So many people create what they want to avoid. We saw a dramatic example of this in the 2007 movie Premonition. Spoiler alert for any who haven’t seen it: the main character ends up causing the very thing she is trying so hard to prevent. It happens every day, on a smaller scale, and without any time loops.
Someone does not want to mess up the pottery piece they’re working on. They end up crushing it (and not in the Gary Veynerchuck way). They do not want to end up at the register that has a long, slow line. They end up in the worst one! Every time! How does that happen?
Reticular Activating System
Current understanding is that the Reticular Activating System filters out the “don’t” words from statements and gives the person what they asked it for.
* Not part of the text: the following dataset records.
(* ===== verification/VgaText.v ===== *)
(** * drivers/gpu/vga_text.c: VGA text mode

    The 80 by 25 words at 0xB8000 and the cursor registers behind the ports. It
    is an instance of [ConsoleLaws]. *)
From S2P Require Import Prelude KString Vram Ports Console.

Definition VGA_COLS_ : Z := 80.
Definition VGA_ROWS_ : Z := 25.

Section vga.
Context {P : Type} `{Ports P}.

Record vga := Vga { vt : window; vga_hw : P }.
#[export] Instance vga_ports : HasPorts vga P :=
  {| ports := vga_hw; set_ports := λ p s, Vga (vt s) p |}.

Definition on_vt {A} (m : M window A) : M vga A := λ s,
  '(a, w) ← m (vt s); Some (a, Vga w (vga_hw s)).

(** The word of a character: [(u16)(u8)c | ((u16)attr << 8)]. *)
Definition vt_word (c attr : Z) : Z := u16 (Z.lor (u8 c) (Z.shiftl attr 8)).

Definition vt_clear : M vga unit :=
  on_vt (upto 0 (VGA_COLS_ * VGA_ROWS_) (λ i, store i (vt_word 32 CON_NORMAL))).

Definition vt_scroll (lines : Z) : M vga unit :=
  on_vt (
    upto lines VGA_ROWS_ (λ r, copy_words ((r - lines) * VGA_COLS_) (r * VGA_COLS_) VGA_COLS_) ;;
    upto (VGA_ROWS_ - lines) VGA_ROWS_ (λ r,
      upto 0 VGA_COLS_ (λ c, store (r * VGA_COLS_ + c) (vt_word 32 CON_NORMAL)))).

Definition vt_putc_at (col row c attr : Z) : M vga unit :=
  if (col <? 0) || (VGA_COLS_ <=? col) || (row <? 0) || (VGA_ROWS_ <=? row) then ret tt
  else
    on_vt (store (row * VGA_COLS_ + col) (vt_word c attr)) ;;
    let pos := u16 (row * VGA_COLS_ + col) in
    io_outb 0x3D4 0x0F ;; io_outb 0x3D5 (u8 (Z.land pos 0xFF)) ;;
    io_outb 0x3D4 0x0E ;; io_outb 0x3D5 (u8 (Z.land (Z.shiftr pos 8) 0xFF)).

Definition vga_text_ops : console_ops vga :=
  ConsoleOps VGA_COLS_ VGA_ROWS_ (Some vt_clear) vt_putc_at (Some vt_scroll).

(** [console_init] of console.c: the console starts on VGA text. *)
Definition console_init : M (console vga) unit := console_install (Some vga_text_ops).

(** ** Text memory shows a grid *)

Definition vga_ready (d : vga) : Prop := rows_ok VGA_COLS_ VGA_ROWS_ (vt d).
Definition vga_shows (g : grid) (d : vga) : Prop :=
  vga_ready d ∧
  ∀ row col, 0 ≤ row < VGA_ROWS_ → 0 ≤ col < VGA_COLS_ →
    at_ VGA_COLS_ (vt d) row col = Some (vt_word (g row col).1 (g row col).2).

Lemma on_vt_wp {A} (m : M window A) Q (d : vga) :
  wp m (λ a w, Q a (Vga w (vga_hw d))) (vt d) → wp (on_vt m) Q d.
Proof. intros (a & w & E & HQ). exists a. eexists. unfold on_vt. by rewrite E. Qed.

(** Blanking the words of whole rows. *)
Lemma blank_row_wp w h v r (m : window) :
  rows_ok w h m → 0 ≤ r < h →
  wp (upto 0 w (λ c, store (r * w + c) v)) (λ _ m', rows_ok w h m' ∧
    ∀ y x, 0 ≤ y < h → 0 ≤ x < w → at_ w m' y x = if y =? r then Some v else at_ w m y x) m.
Proof.
  intros Hm Hr. assert (0 < w) by apply Hm. eapply wp_mono.
  - apply (wp_upto (λ c m', rows_ok w h m' ∧ ∀ y x, 0 ≤ y < h → 0 ≤ x < w →
      at_ w m' y x = if (y =? r) && (x <? c) then Some v else at_ w m y x)); [lia| |].
    + split; [done|]. intros y x Hy Hx. by rewrite (proj2 (Z.ltb_ge x 0)), andb_false_r by lia.
    + intros c m1 Hc (Hm1 & H1). eapply wp_mono; [by apply (store_at w h)|].
      intros [] m2 (Hm2 & _ & H2). split; [done|]. intros y x Hy Hx. rewrite H2, H1 by (done || lia).
      destruct (Z.eqb_spec y r), (Z.eqb_spec x c), (Z.ltb_spec x c), (Z.ltb_spec x (c + 1)); done || lia.
  - intros [] m' (Hm' & H'). split; [done|]. intros y x Hy Hx.
    by rewrite H', (proj2 (Z.ltb_lt x w)), andb_true_r by (done || lia).
Qed.

Lemma blank_rows_wp w h v r0 (m : window) :
  rows_ok w h m → 0 ≤ r0 ≤ h →
  wp (upto r0 h (λ r, upto 0 w (λ c, store (r * w + c) v))) (λ _ m', rows_ok w h m' ∧
    ∀ y x, 0 ≤ y < h → 0 ≤ x < w → at_ w m' y x = if r0 <=? y then Some v else at_ w m y x) m.
Proof.
  intros Hm Hr. eapply wp_mono.
  - apply (wp_upto (λ r m', rows_ok w h m' ∧ ∀ y x, 0 ≤ y < h → 0 ≤ x < w →
      at_ w m' y x = if (r0 <=? y) && (y <? r) then Some v else at_ w m y x)); [lia| |].
    + split; [done|]. intros y x Hy Hx. destruct (Z.leb_spec r0 y), (Z.ltb_spec y r0); done || lia.
    + intros r m1 Hr1 (Hm1 & H1). eapply wp_mono; [apply (blank_row_wp w h); [done|lia]|].
      intros [] m2 (Hm2 & H2). split; [done|]. intros y x Hy Hx. rewrite H2, H1 by done.
      destruct (Z.eqb_spec y r), (Z.leb_spec r0 y), (Z.ltb_spec y r), (Z.ltb_spec y (r + 1)); done || lia.
  - intros [] m' (Hm' & H'). split; [done|]. intros y x Hy Hx.
    by rewrite H', (proj2 (Z.ltb_lt y h)), andb_true_r by (done || lia).
Qed.

(** [vt_clear] counts the words, not the rows. *)
Lemma fill_words_wp w h v (m : window) :
  rows_ok w h m → 0 ≤ h →
  wp (upto 0 (w * h) (λ i, store i v)) (λ _ m', rows_ok w h m' ∧
    ∀ y x, 0 ≤ y < h → 0 ≤ x < w → at_ w m' y x = Some v) m.
Proof.
  intros Hm Hh. assert (0 < w) by apply Hm. eapply wp_mono.
  - apply (wp_upto (λ i m', rows_ok w h m' ∧ ∀ y x, 0 ≤ y < h → 0 ≤ x < w →
      y * w + x < i → at_ w m' y x = Some v)); [nia| |].
    + split; [done|]. nia.
    + intros i m1 Hi (Hm1 & H1). rewrite (Z.div_mod i w) at 1 by lia.
      replace (w * (i / w) + i mod w) with (i / w * w + i mod w) by lia.
      assert (0 ≤ i / w < h).
      { split; [apply Z.div_pos; lia|]. apply Z.div_lt_upper_bound; lia. }
      pose proof (Z.mod_pos_bound i w). eapply wp_mono; [apply (store_at w h); [done|lia..]|].
      intros [] m2 (Hm2 & _ & Hst). split; [done|]. intros y x Hy Hx Hlt. rewrite Hst by lia.
      destruct (Z.eqb_spec y (i / w)), (Z.eqb_spec x (i mod w)); cbn [andb]; [done|..];
        apply H1; try done; pose proof (Z.div_mod i w); nia.
  - intros [] m' (Hm' & H'). split; [done|]. intros y x Hy Hx. apply H'; nia || done.
Qed.

(** A character past the right edge is dropped: no visible cell changes. *)
Lemma vt_putc_wp g (d : vga) row col c attr :
  vga_shows g d → 0 ≤ row < VGA_ROWS_ → 0 ≤ col →
  wp (vt_putc_at col row c attr) (λ _ d', vga_shows (put row col (c, attr) g) d') d.
Proof.
  intros [Hr Hg] Hrow Hcol. unfold vt_putc_at.
  rewrite (proj2 (Z.ltb_ge col 0)), (proj2 (Z.ltb_ge row 0)), (proj2 (Z.leb_gt _ row)) by lia.
  rewrite !orb_false_r. cbn [orb]. destruct (Z.leb_spec VGA_COLS_ col).
  { apply wp_ret. split; [exact Hr|]. intros y x Hy Hx. unfold put.
    rewrite (proj2 (Z.eqb_neq x col)), andb_false_r by lia. by apply Hg. }
  apply wp_bind, on_vt_wp.
  eapply wp_mono; [by apply (store_at VGA_COLS_ VGA_ROWS_)|]. intros [] w (Hw & _ & Hat).
  unfold io_outb, io_write. wp_pure. apply wp_modify.
  split; [exact Hw|]. intros y x Hy Hx. cbn [vt set_ports vga_ports]. rewrite Hat by (done || lia).
  unfold put. by destruct ((y =? row) && (x =? col)); [|apply Hg].
Qed.

#[export] Instance vga_laws : ConsoleLaws vga_text_ops.
Proof.
  refine {| ready := vga_ready; shows := vga_shows; reach := 2147483647 |}.
  - by cbv.
  - by intros g d [? _].
  - intros d Hd. eexists. split; [done|]. apply on_vt_wp.
    eapply wp_mono; [apply (fill_words_wp VGA_COLS_ VGA_ROWS_); [done|by cbv]|].
    intros [] w (Hw & Hat). split; [exact Hw|]. by apply Hat.
  - intros. apply vt_putc_wp; done || lia.
  - intros g d n [Hd Hg] Hn. eexists. split; [done|]. cbn [rows vga_text_ops] in *.
    apply on_vt_wp, wp_bind. eapply wp_mono; [by apply shift_rows_wp|].
    intros [] w1 (Hw1 & _ & H1).
    eapply wp_mono; [apply (blank_rows_wp VGA_COLS_ VGA_ROWS_); [done|lia]|].
    intros [] w2 (Hw2 & H2). split; [exact Hw2|]. intros y x Hy Hx. cbn [vt].
    rewrite H2, H1 by done. unfold scrolled.
    destruct (Z.leb_spec (VGA_ROWS_ - n) y), (Z.ltb_spec y (VGA_ROWS_ - n)); try lia; [done|]. apply Hg; lia.
Defined.

(** Refinement. From any contents of text memory, starting the console and
    printing a text leaves every visible cell as the abstract terminal shows it,
    for lines of any length that an int can count: what lies past column 80 is
    dropped, and the line is not wrapped. *)
Theorem vga_console_shows fallback (s : console vga) txt rest :
  vga_ready (display s) → byte_ok (con_attr s) →
  nonul txt → fits 2147483647 0 txt = true →
  let t := term_print VGA_ROWS_ txt (Term (λ _ _, blank) 0 0 (con_attr s)) in
  wp (console_init ;; console_print fallback (txt ++ 0 :: rest)) (λ _ s',
    con_col s' = tcol t ∧ con_row s' = trow t ∧
    ∀ row col, 0 ≤ row < VGA_ROWS_ → 0 ≤ col < VGA_COLS_ →
      at_ VGA_COLS_ (vt (display s')) row col = Some (vt_word (tgrid t row col).1 (tgrid t row col).2)) s.
Proof.
  intros Hd Ha Htxt Hfit t. wp_apply (install_wp vga_text_ops s); [done..|]. intros _ s1 H1.
  eapply wp_mono; [by apply (print_wp vga_text_ops fallback txt rest _ _ H1)|].
  intros [] s2 [_ Ecol Erow _ _ _ [_ Hg]]. done.
Qed.
End vga.
Arguments vga : clear implicits.

(** *** What the console leaves alone

    A property [I] of the ports' states before and after that writing the cursor
    registers has, every operation of the console has on this backend. *)
Section frame.
Context {P : Type} `{Ports P} (I : P → P → Prop) `{!PreOrder I} (fallback : Z → M (vga P) unit).
Context (Hout : ∀ port v p, port = 0x3D4 ∨ port = 0x3D5 → I p (outb port v p)).

Definition frames {A} (m : M (vga P) A) : Prop := ∀ d, wlp m (λ _ d', I (vga_hw d) (vga_hw d')) d.
Definition cframes {A} (m : M (console (vga P)) A) : Prop := ∀ s, con s = Some vga_text_ops →
  wlp m (λ _ s', con s' = Some vga_text_ops ∧ I (vga_hw (display s)) (vga_hw (display s'))) s.

Lemma frames_bind {A B} (m : M (vga P) A) (k : A → M (vga P) B) : frames m → (∀ a, frames (k a)) → frames (bind m k).
Proof.
  intros Hm Hk d. eapply wlp_call; [apply Hm|]. intros a d1 E1. eapply wlp_mono; [apply Hk|].
  intros b d2 E2. cbv beta in *. etrans; [exact E1|exact E2].
Qed.
Lemma frames_on_vt {A} (m : M window A) : frames (on_vt m).
Proof. intros d a d' E. unfold on_vt in E. destruct (m (vt d)) as [[b w]|]; [|done]. by injection E as <- <-; reflexivity. Qed.
Lemma frames_outb port v : port = 0x3D4 ∨ port = 0x3D5 → frames (io_outb port v).
Proof. intros Hp d. apply wlp_modify. cbn. apply Hout. by destruct Hp as [-> | ->]; [left|right]. Qed.
Lemma frames_ops : frames vt_clear ∧ (∀ n, frames (vt_scroll n)) ∧ (∀ col row c attr, frames (vt_putc_at col row c attr)).
Proof.
  split; [apply frames_on_vt|]. split; [intros n; apply frames_on_vt|]. intros col row c attr. unfold vt_putc_at.
  case_if; [intros d; apply wlp_ret; reflexivity|]. apply frames_bind; [apply frames_on_vt|intros []].
  repeat (apply frames_bind; [apply frames_outb; auto|intros _]). apply frames_outb; auto.
Qed.

Lemma cframes_bind {A B} (m : M (console (vga P)) A) (k : A → M (console (vga P)) B) :
  cframes m → (∀ a, cframes (k a)) → cframes (bind m k).
Proof.
  intros Hm Hk s Hs. eapply wlp_call; [by apply Hm|]. intros a s1 [Hs1 E1]. eapply wlp_mono; [by apply Hk|].
  intros b s2 [Hs2 E2]. split; [done|]. etrans; [exact E1|exact E2].
Qed.
Lemma cframes_ret {A} (a : A) : cframes (ret a).
Proof. intros s Hs. apply wlp_ret. by split. Qed.
Lemma cframes_gets {A} (f : console (vga P) → A) : cframes (gets f).
Proof. intros s Hs. by apply wlp_gets. Qed.
Lemma cframes_inc x : cframes (inc_int x).
Proof. intros s Hs a s' E. unfold inc_int in E. destruct (x =? _); [done|]. by injection E as <- <-. Qed.
Lemma cframes_cursor x y : cframes (set_cursor x y).
Proof. intros s Hs. by apply wlp_modify. Qed.
Lemma cframes_attr x : cframes (console_set_attr x).
Proof. intros s Hs. by apply wlp_modify. Qed.
Lemma cframes_display {A} (m : M (vga P) A) : frames m → cframes (on_display m).
Proof.
  intros Hm s Hs a s' E. unfold on_display in E. destruct (m (display s)) as [[b d]|] eqn:Em; [|done].
  injection E as <- <-. split; [done|]. apply (Hm _ _ _ Em).
Qed.

Lemma cframes_putc c : cframes (console_putc fallback c).
Proof.
  destruct frames_ops as (Kc & Ks & Kp). intros s Hs. unfold console_putc. apply wlp_bind, wlp_gets. rewrite Hs.
  revert s Hs. change (cframes (put_char vga_text_ops c ;; scroll_down vga_text_ops)). apply cframes_bind.
  - unfold put_char. do 3 (apply cframes_bind; [apply cframes_gets|intros ?]).
    repeat case_if; repeat first [apply cframes_ret | apply cframes_cursor | apply cframes_display, Kp
      | apply cframes_inc | apply cframes_bind; [|intros ?]].
  - intros []. unfold scroll_down. apply cframes_bind; [apply cframes_gets|intros row]. case_if; [|apply cframes_ret].
    apply cframes_bind; [apply cframes_display, Ks|intros []]. apply cframes_bind; [apply cframes_gets|intros col].
    apply cframes_cursor.
Qed.
Lemma cframes_print s : cframes (console_print fallback s).
Proof.
  induction s as [|c s IH]; [by intros s _ a s' E|]. cbn [console_print].
  case_if; [apply cframes_ret|]. apply cframes_bind; [apply cframes_putc|done].
Qed.
Lemma cframes_clear : cframes console_clear.
Proof.
  destruct frames_ops as (Kc & _). unfold console_clear. apply cframes_bind; [apply cframes_cursor|intros []].
  intros s Hs. apply wlp_bind, wlp_gets. rewrite Hs. by apply (cframes_display vt_clear Kc).
Qed.
Lemma init_frames s : wlp console_init (λ _ s', con s' = Some vga_text_ops ∧ I (vga_hw (display s)) (vga_hw (display s'))) s.
Proof.
  destruct frames_ops as (Kc & _). unfold console_init, console_install. apply wlp_bind, wlp_modify.
  exact (cframes_display vt_clear Kc (Console (Some vga_text_ops) 0 0 (con_attr s) (display s)) eq_refl).
Qed.
End frame.

(** *** Concrete ports *)

(** Ports nothing listens to. *)
Definition no_ports : Ports unit :=
  {| inb := λ _ p, (255, p); inw := λ _ p, (65535, p); inl := λ _ p, (4294967295, p);
     outb := λ _ _ p, p; outw := λ _ _ p, p; outl := λ _ _ p, p |}.

Definition demo_vga : console (vga unit) := console_boot (Vga (Window (zeros 2000) true) tt).

Lemma vga_console_shows_witness :
  let txt := chars "obsidian" ++ [10] in
  let t := term_print VGA_ROWS_ txt (Term (λ _ _, blank) 0 0 CON_NORMAL) in
  wp (console_init (H := no_ports) ;; console_print weak_fallback_putc (txt ++ 0 :: [])) (λ _ s',
    con_col s' = tcol t ∧ con_row s' = trow t ∧
    ∀ row col, 0 ≤ row < VGA_ROWS_ → 0 ≤ col < VGA_COLS_ →
      at_ VGA_COLS_ (vt (display s')) row col = Some (vt_word (tgrid t row col).1 (tgrid t row col).2)) demo_vga.
Proof.
  intros txt t. apply (vga_console_shows (H := no_ports) weak_fallback_putc demo_vga txt []); try by cbv.
  unfold txt. repeat constructor; by cbv.
Defined.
It’s impossible to “not” something. The part of the brain responsible for steering simply cannot handle impossibilities. It just skips right over the word. It takes the positive version of the statement, the one with the doing.
“I hope this deal does not go south” comes out as “I hope this deal does go south.” Then the person will proceed to do things to ensure that very outcome:
- They neglect to make payment.
- They use a forbidden means of contact.
- They stalk or harass the other. (It’s rude and creepy to follow them on their vacation, Bob!)
- They send food they know the person is allergic to.
- They call the person constantly or call the person’s cell phone in the middle of the night.
- They argue with the expert they brought in.
- They demand special treatment or excessive attention.
- They waste the person’s time.
- They break protocol.
- They manipulate.
- They insult the person.
- They attack the person’s staff.
The deal sours, predictably and inexorably. How could it go any other way? People refuse to put up with all that. Perhaps some saints would keep taking the abuse, but no one else would. Anyone with any sense could see why that deal went south. But that person wonders what went awry and why.
They lament, “It always goes wrong.” They wanted so badly for it not to go wrong this time, and they ensured it would by taking all those wrong actions. Underlying fears surface in fascinating ways. Please know that I’m still challenged by it myself sometimes. The best I know to do is to choose my words carefully and believe that all things work together for good.
Why people do what you tell them not to do
The same thing happens when someone is talking to another person. Rather than their failure to do the thing they’re told being a matter of defiance, it’s probably just a matter of the RAS filtering out the impossible words. Someone might tell their spouse, “Don’t forget to stop by the post office.” The spouse goes to work and heads home. The post office totally slipped their mind. Of course it would. The request was “Forget to stop by the post office,” after all. Mom says, “Don’t ruin your new clothes, Little Johnny.” What does Little Johnny do? He heads straight for the muddiest patch he can find. He does a bang-up job of ruining those clothes, just as Mommy wants. 🙂
Just for fun, go back and zip through the previous paragraphs, omitting the words in red.
How does this specifically relate to you and your writing? The words you choose are important. With poor word/thought choice, people create what they want to avoid. Steer toward what you desire to have happen, and do what you can to ensure that. Also, use common sense and decorum, and avoid insulting a $300-an-hour expert by referring to them as a peddler of cheap goods. If you call them that, not even a saint can keep that deal from going south.